* Task prompt:
Restate verbatim the span of lines below between the line with "(** The rest" and the line with "- cbn [rope_of", including those two lines, and only that span.

--- Materials provided ---

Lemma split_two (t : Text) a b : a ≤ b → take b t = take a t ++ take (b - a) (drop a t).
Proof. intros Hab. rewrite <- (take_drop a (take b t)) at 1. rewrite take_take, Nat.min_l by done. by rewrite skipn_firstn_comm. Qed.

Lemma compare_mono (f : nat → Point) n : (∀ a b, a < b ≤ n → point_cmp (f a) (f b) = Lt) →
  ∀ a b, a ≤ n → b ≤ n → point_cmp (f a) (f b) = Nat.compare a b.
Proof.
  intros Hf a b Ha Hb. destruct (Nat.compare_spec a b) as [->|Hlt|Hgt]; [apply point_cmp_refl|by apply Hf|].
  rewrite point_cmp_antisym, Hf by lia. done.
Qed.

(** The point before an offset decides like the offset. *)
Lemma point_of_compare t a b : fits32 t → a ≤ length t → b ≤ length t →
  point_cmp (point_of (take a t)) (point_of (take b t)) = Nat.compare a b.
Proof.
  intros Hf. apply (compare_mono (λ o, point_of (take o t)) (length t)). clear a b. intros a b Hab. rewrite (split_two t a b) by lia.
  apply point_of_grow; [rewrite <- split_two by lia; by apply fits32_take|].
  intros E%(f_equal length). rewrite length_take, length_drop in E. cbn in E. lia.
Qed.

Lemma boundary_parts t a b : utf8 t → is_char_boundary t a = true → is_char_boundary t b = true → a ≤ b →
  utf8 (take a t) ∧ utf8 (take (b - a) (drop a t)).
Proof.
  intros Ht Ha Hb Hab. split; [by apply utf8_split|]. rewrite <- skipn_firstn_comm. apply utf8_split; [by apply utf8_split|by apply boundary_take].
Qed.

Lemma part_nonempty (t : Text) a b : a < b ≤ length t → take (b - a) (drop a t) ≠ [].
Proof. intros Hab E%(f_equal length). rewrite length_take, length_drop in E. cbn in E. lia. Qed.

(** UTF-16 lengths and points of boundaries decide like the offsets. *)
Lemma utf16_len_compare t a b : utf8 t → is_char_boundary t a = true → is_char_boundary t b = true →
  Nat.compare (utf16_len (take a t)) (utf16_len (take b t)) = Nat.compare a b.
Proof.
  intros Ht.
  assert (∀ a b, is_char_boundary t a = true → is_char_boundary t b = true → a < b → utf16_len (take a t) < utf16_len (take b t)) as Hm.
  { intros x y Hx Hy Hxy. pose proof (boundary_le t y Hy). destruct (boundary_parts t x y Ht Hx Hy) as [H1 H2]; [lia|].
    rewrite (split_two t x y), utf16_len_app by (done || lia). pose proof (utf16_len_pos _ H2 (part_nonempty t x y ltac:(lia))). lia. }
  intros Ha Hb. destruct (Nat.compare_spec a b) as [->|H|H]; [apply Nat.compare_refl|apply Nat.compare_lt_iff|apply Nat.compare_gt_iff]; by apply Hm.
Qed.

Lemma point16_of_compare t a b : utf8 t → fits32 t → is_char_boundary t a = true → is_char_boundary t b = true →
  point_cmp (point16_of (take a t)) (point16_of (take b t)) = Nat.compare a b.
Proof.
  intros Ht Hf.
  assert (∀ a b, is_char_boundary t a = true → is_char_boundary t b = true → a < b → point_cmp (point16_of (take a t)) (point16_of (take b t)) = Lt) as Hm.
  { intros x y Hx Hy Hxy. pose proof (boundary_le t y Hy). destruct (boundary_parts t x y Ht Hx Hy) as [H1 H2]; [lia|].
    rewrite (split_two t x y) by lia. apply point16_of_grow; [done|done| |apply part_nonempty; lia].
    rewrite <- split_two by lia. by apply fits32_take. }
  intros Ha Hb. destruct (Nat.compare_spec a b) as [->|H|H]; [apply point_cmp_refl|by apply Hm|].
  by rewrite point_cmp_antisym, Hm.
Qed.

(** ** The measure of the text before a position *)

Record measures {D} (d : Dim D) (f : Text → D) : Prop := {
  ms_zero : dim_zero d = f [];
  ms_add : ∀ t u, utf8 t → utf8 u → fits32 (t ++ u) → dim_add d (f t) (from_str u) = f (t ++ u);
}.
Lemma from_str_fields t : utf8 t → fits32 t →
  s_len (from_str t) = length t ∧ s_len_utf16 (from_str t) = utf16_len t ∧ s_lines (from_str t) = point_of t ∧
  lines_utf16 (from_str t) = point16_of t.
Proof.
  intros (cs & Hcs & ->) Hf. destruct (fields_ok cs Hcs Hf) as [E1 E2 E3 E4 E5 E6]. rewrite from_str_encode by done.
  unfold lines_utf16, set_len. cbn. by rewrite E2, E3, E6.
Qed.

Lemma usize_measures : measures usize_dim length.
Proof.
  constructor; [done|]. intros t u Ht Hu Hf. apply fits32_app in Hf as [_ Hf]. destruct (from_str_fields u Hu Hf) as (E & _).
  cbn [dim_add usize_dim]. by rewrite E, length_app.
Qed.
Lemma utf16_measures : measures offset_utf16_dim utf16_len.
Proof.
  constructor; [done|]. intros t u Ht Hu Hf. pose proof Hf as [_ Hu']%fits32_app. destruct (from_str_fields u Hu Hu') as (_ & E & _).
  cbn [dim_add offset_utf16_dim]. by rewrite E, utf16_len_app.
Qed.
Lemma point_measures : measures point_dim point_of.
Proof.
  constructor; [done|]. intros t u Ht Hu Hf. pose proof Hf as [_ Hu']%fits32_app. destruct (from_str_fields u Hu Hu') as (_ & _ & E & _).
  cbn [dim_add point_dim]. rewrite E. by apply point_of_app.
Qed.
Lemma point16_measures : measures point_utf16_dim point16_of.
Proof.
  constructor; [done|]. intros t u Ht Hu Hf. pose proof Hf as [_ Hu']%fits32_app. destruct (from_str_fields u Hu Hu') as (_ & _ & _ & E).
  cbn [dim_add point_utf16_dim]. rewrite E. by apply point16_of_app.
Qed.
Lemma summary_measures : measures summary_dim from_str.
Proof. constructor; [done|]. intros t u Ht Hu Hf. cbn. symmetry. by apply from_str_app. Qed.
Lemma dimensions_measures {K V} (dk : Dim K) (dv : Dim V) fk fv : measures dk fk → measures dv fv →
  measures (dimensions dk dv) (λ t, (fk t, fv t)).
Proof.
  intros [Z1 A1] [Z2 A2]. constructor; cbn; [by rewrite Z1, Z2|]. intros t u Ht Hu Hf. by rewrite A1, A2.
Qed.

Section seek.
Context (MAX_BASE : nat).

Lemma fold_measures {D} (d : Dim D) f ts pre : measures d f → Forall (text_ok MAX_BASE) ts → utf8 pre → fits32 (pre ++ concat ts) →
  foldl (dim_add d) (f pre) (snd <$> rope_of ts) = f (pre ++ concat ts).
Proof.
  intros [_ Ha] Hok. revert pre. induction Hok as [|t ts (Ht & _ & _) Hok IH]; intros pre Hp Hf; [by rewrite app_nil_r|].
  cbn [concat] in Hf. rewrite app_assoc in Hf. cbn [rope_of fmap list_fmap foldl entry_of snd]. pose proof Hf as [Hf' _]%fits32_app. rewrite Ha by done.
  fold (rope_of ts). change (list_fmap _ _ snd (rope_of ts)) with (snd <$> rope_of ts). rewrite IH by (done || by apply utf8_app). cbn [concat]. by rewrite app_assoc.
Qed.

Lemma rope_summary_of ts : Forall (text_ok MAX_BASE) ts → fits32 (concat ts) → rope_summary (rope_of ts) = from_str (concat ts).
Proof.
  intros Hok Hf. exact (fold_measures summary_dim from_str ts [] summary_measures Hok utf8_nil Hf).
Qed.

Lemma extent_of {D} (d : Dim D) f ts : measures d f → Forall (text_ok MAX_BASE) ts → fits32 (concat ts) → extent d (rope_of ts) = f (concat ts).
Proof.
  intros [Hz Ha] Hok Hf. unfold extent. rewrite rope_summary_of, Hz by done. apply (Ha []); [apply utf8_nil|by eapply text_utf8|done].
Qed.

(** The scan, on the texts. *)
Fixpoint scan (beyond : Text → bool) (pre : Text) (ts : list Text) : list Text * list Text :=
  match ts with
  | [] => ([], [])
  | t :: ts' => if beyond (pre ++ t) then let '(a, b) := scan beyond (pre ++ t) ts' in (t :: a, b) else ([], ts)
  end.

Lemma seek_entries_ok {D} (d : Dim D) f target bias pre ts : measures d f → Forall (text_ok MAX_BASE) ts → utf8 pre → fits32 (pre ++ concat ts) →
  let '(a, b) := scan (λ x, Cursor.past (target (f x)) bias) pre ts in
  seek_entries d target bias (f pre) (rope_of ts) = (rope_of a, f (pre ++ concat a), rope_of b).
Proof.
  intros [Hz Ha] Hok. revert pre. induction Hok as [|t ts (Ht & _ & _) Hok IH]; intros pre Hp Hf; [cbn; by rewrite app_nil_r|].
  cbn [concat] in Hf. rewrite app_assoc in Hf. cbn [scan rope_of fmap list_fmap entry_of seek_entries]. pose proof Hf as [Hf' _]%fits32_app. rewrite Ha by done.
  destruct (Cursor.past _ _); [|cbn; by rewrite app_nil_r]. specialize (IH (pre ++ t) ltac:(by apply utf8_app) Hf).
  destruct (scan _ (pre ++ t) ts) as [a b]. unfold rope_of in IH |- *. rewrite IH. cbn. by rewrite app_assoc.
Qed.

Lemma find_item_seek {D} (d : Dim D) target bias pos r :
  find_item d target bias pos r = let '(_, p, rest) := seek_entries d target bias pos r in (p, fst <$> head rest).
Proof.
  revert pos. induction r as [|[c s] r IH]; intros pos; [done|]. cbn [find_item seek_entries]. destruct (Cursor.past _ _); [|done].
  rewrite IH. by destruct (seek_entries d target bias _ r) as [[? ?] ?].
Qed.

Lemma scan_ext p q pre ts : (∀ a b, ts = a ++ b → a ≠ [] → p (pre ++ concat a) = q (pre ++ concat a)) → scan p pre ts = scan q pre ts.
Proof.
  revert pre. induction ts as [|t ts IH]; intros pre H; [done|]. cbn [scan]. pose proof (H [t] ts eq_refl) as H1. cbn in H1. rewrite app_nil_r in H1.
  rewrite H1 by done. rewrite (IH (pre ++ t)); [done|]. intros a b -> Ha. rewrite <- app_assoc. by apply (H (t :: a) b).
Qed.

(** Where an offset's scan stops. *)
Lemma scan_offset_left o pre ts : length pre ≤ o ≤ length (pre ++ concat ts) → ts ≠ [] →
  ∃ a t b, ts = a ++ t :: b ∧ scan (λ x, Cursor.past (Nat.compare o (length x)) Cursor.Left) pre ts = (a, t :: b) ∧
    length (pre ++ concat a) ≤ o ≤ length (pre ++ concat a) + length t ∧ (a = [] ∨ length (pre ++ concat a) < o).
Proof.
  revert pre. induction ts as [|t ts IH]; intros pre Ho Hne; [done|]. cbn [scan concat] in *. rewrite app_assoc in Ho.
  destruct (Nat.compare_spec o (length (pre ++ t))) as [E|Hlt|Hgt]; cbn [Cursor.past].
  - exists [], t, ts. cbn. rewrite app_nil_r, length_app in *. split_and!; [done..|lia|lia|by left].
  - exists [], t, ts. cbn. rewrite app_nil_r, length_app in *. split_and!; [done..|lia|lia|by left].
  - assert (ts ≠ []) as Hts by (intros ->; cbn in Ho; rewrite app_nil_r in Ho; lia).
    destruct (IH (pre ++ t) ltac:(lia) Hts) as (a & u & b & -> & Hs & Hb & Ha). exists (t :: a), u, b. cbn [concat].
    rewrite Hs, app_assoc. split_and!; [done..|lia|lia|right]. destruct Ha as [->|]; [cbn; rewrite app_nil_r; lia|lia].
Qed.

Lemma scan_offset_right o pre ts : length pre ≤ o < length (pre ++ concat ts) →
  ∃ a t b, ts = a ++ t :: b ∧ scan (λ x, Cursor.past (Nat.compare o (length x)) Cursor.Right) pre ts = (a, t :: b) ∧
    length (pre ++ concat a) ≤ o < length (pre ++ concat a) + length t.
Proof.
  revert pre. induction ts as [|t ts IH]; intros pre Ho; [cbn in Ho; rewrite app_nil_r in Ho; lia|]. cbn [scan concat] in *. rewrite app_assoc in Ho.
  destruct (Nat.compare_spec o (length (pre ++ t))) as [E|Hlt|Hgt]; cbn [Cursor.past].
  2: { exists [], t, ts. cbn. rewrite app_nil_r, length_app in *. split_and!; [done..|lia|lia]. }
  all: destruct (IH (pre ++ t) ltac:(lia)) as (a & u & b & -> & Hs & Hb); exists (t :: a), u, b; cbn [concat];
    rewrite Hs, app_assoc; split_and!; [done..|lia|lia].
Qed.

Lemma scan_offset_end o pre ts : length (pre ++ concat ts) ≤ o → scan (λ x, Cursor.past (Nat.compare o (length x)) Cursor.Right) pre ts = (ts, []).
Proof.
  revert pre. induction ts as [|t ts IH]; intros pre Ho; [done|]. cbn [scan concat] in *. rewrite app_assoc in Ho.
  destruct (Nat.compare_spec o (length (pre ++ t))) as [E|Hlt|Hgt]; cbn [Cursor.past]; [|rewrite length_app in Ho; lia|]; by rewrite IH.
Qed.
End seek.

---
--- Materials provided ---

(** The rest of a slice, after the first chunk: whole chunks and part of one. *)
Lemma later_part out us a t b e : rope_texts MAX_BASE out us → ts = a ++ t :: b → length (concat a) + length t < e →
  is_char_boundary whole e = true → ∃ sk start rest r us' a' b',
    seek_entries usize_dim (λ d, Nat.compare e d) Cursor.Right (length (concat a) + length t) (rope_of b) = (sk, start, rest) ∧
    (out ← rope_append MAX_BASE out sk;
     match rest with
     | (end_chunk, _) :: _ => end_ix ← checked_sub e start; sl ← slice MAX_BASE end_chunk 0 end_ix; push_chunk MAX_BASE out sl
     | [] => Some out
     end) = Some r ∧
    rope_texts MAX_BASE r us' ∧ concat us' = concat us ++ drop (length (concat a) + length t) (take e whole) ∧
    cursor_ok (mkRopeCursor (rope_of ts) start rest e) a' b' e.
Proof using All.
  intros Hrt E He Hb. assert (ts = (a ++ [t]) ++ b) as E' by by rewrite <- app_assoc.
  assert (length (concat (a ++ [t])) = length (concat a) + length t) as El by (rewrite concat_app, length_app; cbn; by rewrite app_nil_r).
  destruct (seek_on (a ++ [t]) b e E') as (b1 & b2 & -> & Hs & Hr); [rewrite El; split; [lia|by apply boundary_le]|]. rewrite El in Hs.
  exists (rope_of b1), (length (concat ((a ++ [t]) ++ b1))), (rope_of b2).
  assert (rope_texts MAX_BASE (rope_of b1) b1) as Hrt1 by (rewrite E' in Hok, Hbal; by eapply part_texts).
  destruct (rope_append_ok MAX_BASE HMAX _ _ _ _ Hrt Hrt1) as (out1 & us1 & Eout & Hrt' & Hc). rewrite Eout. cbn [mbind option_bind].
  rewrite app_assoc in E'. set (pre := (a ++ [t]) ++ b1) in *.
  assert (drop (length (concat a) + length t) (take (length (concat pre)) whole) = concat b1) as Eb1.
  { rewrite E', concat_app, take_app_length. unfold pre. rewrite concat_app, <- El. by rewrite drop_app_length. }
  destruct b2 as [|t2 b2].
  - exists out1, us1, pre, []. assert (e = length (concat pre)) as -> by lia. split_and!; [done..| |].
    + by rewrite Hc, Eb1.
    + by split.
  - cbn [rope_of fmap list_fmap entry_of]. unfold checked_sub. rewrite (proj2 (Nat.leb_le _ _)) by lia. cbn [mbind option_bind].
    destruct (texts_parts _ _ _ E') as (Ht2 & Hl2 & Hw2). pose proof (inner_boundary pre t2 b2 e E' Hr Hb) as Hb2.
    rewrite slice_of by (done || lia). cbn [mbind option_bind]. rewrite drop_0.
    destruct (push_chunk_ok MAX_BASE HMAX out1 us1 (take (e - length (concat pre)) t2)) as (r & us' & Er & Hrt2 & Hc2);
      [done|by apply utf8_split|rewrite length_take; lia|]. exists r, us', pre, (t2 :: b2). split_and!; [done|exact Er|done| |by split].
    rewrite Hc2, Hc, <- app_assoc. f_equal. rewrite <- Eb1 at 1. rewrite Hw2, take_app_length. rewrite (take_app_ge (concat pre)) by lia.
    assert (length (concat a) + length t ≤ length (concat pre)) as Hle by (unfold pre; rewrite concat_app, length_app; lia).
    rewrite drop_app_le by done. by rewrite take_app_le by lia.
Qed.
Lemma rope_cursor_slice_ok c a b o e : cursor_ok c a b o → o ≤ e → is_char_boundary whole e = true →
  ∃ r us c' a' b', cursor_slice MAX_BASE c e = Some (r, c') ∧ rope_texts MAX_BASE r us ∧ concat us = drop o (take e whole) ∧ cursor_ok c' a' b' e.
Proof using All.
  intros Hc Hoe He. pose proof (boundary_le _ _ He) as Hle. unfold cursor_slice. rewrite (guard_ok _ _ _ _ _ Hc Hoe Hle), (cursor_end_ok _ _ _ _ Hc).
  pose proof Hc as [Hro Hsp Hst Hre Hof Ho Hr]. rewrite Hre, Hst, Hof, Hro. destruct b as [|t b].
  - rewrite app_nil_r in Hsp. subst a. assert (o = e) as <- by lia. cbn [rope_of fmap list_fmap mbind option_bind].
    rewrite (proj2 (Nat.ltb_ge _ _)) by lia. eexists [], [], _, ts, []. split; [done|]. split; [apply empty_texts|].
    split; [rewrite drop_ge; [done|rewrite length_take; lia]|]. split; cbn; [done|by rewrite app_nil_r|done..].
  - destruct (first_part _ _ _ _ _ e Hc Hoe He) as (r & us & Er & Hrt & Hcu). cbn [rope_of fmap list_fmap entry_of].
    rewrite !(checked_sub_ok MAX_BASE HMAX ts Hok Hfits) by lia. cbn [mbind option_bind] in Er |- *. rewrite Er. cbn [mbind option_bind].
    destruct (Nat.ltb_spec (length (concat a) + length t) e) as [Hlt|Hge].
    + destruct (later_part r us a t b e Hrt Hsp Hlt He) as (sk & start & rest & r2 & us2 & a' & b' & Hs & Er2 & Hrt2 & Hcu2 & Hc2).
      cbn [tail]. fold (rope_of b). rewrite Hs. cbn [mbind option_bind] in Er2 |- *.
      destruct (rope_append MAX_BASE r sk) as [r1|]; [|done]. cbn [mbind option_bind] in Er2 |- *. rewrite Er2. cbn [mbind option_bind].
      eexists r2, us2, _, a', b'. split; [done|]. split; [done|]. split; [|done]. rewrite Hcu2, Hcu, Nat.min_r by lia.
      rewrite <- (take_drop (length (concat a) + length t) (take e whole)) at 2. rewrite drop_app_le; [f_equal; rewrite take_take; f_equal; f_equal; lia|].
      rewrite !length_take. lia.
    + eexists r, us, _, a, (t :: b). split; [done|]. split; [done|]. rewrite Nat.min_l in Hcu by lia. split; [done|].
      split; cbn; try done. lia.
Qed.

---

* Written reply:
(** The rest of a slice, after the first chunk: whole chunks and part of one. *)
Lemma later_part out us a t b e : rope_texts MAX_BASE out us → ts = a ++ t :: b → length (concat a) + length t < e →
  is_char_boundary whole e = true → ∃ sk start rest r us' a' b',
    seek_entries usize_dim (λ d, Nat.compare e d) Cursor.Right (length (concat a) + length t) (rope_of b) = (sk, start, rest) ∧
    (out ← rope_append MAX_BASE out sk;
     match rest with
     | (end_chunk, _) :: _ => end_ix ← checked_sub e start; sl ← slice MAX_BASE end_chunk 0 end_ix; push_chunk MAX_BASE out sl
     | [] => Some out
     end) = Some r ∧
    rope_texts MAX_BASE r us' ∧ concat us' = concat us ++ drop (length (concat a) + length t) (take e whole) ∧
    cursor_ok (mkRopeCursor (rope_of ts) start rest e) a' b' e.
Proof using All.
  intros Hrt E He Hb. assert (ts = (a ++ [t]) ++ b) as E' by by rewrite <- app_assoc.
  assert (length (concat (a ++ [t])) = length (concat a) + length t) as El by (rewrite concat_app, length_app; cbn; by rewrite app_nil_r).
  destruct (seek_on (a ++ [t]) b e E') as (b1 & b2 & -> & Hs & Hr); [rewrite El; split; [lia|by apply boundary_le]|]. rewrite El in Hs.
  exists (rope_of b1), (length (concat ((a ++ [t]) ++ b1))), (rope_of b2).
  assert (rope_texts MAX_BASE (rope_of b1) b1) as Hrt1 by (rewrite E' in Hok, Hbal; by eapply part_texts).
  destruct (rope_append_ok MAX_BASE HMAX _ _ _ _ Hrt Hrt1) as (out1 & us1 & Eout & Hrt' & Hc). rewrite Eout. cbn [mbind option_bind].
  rewrite app_assoc in E'. set (pre := (a ++ [t]) ++ b1) in *.
  assert (drop (length (concat a) + length t) (take (length (concat pre)) whole) = concat b1) as Eb1.
  { rewrite E', concat_app, take_app_length. unfold pre. rewrite concat_app, <- El. by rewrite drop_app_length. }
  destruct b2 as [|t2 b2].
  - exists out1, us1, pre, []. assert (e = length (concat pre)) as -> by lia. split_and!; [done..| |].
    + by rewrite Hc, Eb1.
    + by split.
  - cbn [rope_of fmap list_fmap entry_of]. unfold checked_sub. rewrite (proj2 (Nat.leb_le _ _)) by lia. cbn [mbind option_bind].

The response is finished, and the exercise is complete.